Licences have been granted for badger culling in 11 new areas of England as part of efforts to control tuberculosis in cattle, the Government has announced. Licences have also been re-authorised for 33 areas of the country where culling has already taken place in previous years.

Government agency Natural England has issued licences for 11 additional areas, alongside re-authorising licences for 33 areas of the country where culling has already taken place in previous years.

The latest expansion of the cull comes despite the Government signalling its intention to gradually phase out badger culling to tackle TB in livestock.

On Sept 2 environmentalist Chris Packham tweeted “If your government @BorisJohnson chooses to continue the discredited and ineffective badger culling policy , you will be remembered as the prime minister who presided over the greatest slaughter of a protected animal in living memory.”

Earlier this year, it was announced that the next phase of the Government’s strategy to tackle bovine tuberculosis in cattle will involve field trials of a cattle vaccine, with work accelerated to deploy it within the next five years.

Culling makes problem worse

Badger culling could actually be making the problem of tuberculosis in cattle worse.

The study indicates the practice drives the surviving creatures to cover 61% more land each month than before the cull began.

Researchers from the Zoological Society of London (ZSL) and Imperial College London say this means badgers explore new areas as individuals are removed from neighbouring groups and territories open up.

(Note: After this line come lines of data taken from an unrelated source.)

(** C6. [revokeToken] hands SETEX the token's own [exp] minus the current
    second, and only when that is strictly positive.  So whenever the store
    changes, the change is one blacklist entry whose expiry is the token's
    [exp]: it lives exactly the token's remaining lifetime and is gone when
    the token has expired.  On a healthy store a positive remainder does
    write the entry, and revoking a token that has already expired returns
    normally and changes nothing. *)
Theorem revokeToken_ttl_is_remaining_lifetime token w :
  let key := REDIS_BLACKLIST_PREFIX +:+ token in
  let r := fst (revokeToken P token w) in
  let w' := snd (revokeToken P token w) in
  (db w' = db w \/
   exists p e,
     jws_decode P token = Some p /\ exp p = Some e /\
     0 < e - now_s w /\
     db w' = <[key := mkEntry "1" (Some e)]> (db w) /\
     (forall t, live t (mkEntry "1" (Some e)) = true <-> t < e)) /\
  (forall p e,
     faults w = [] ->
     jws_decode P token = Some p -> exp p = Some e -> e <> 0 ->
     0 < e - now_s w ->
     r = Ok tt /\
     db w' = <[key := mkEntry "1" (Some e)]> (db w) /\
     trace w' = trace w ++ [EvDecode token; EvSetex key (e - now_s w) "1"]) /\
  (forall p e,
     jws_decode P token = Some p -> exp p = Some e ->
     e - now_s w <= 0 ->
     r = Ok tt /\ db w' = db w /\ faults w' = faults w).
Proof.
  cbv zeta. rewrite revokeToken_unfold. cbv zeta.
  split; [|split].
  - destruct (jws_decode P token) as [p|]; [|now left].
    destruct (exp p) as [e|] eqn:He; [|now left].
    destruct (negb (e =? 0)); [|now left].
    destruct (0 <? e - now_s w) eqn:Hpos; [|now left].
    destruct (redis_setex _ _ _ _) as [r w'] eqn:Hs.
    apply redis_setex_inv in Hs as [[_ Hd]|(_ & Hp & Hd)]; [now left|].
    right. exists p, e. repeat split; try assumption; try lia.
    + simpl. rewrite Hd. rewrite now_s_log. do 3 f_equal. lia.
    + unfold live. simpl. lia.
    + unfold live. simpl. lia.
  - intros p e Hf -> -> Hne Hpos.
    destruct (Z.eqb_spec e 0) as [|_]; [contradiction|]. cbn [negb].
    destruct (0 <? e - now_s w) eqn:E; [|lia].
    rewrite redis_setex_healthy by assumption. simpl.
    rewrite now_s_log, <- app_assoc.
    replace (now_s w + (e - now_s w)) with e by lia. auto.
  - intros p e -> -> Hle.
    destruct (0 <? e - now_s w) eqn:E; [lia|].
    destruct (negb (e =? 0)); simpl; auto.
Qed.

Published in the Journal of Applied Ecology, the research found that badgers also visited 45% more fields each month.

The odds of a badger visiting a neighbouring territory after a cull increased 20-fold, potentially increasing the risk of TB transmission to both cattle and other badgers, according to the scientists.

Lead author and ZSL-Imperial PhD researcher Cally Ham explained: “Badgers spend a large proportion of the night foraging for food above ground, and as culling reduces the size of the population, competition for food will also be reduced.

“We believe this accounts for the reduced activity levels, as well as bold individuals becoming obvious targets for culling and being quickly removed from the population.

“Because culling partly relies on shooting badgers moving around at night, the fact that badgers were active for fewer hours per night could actually be undermining culling efforts to further control badger numbers.”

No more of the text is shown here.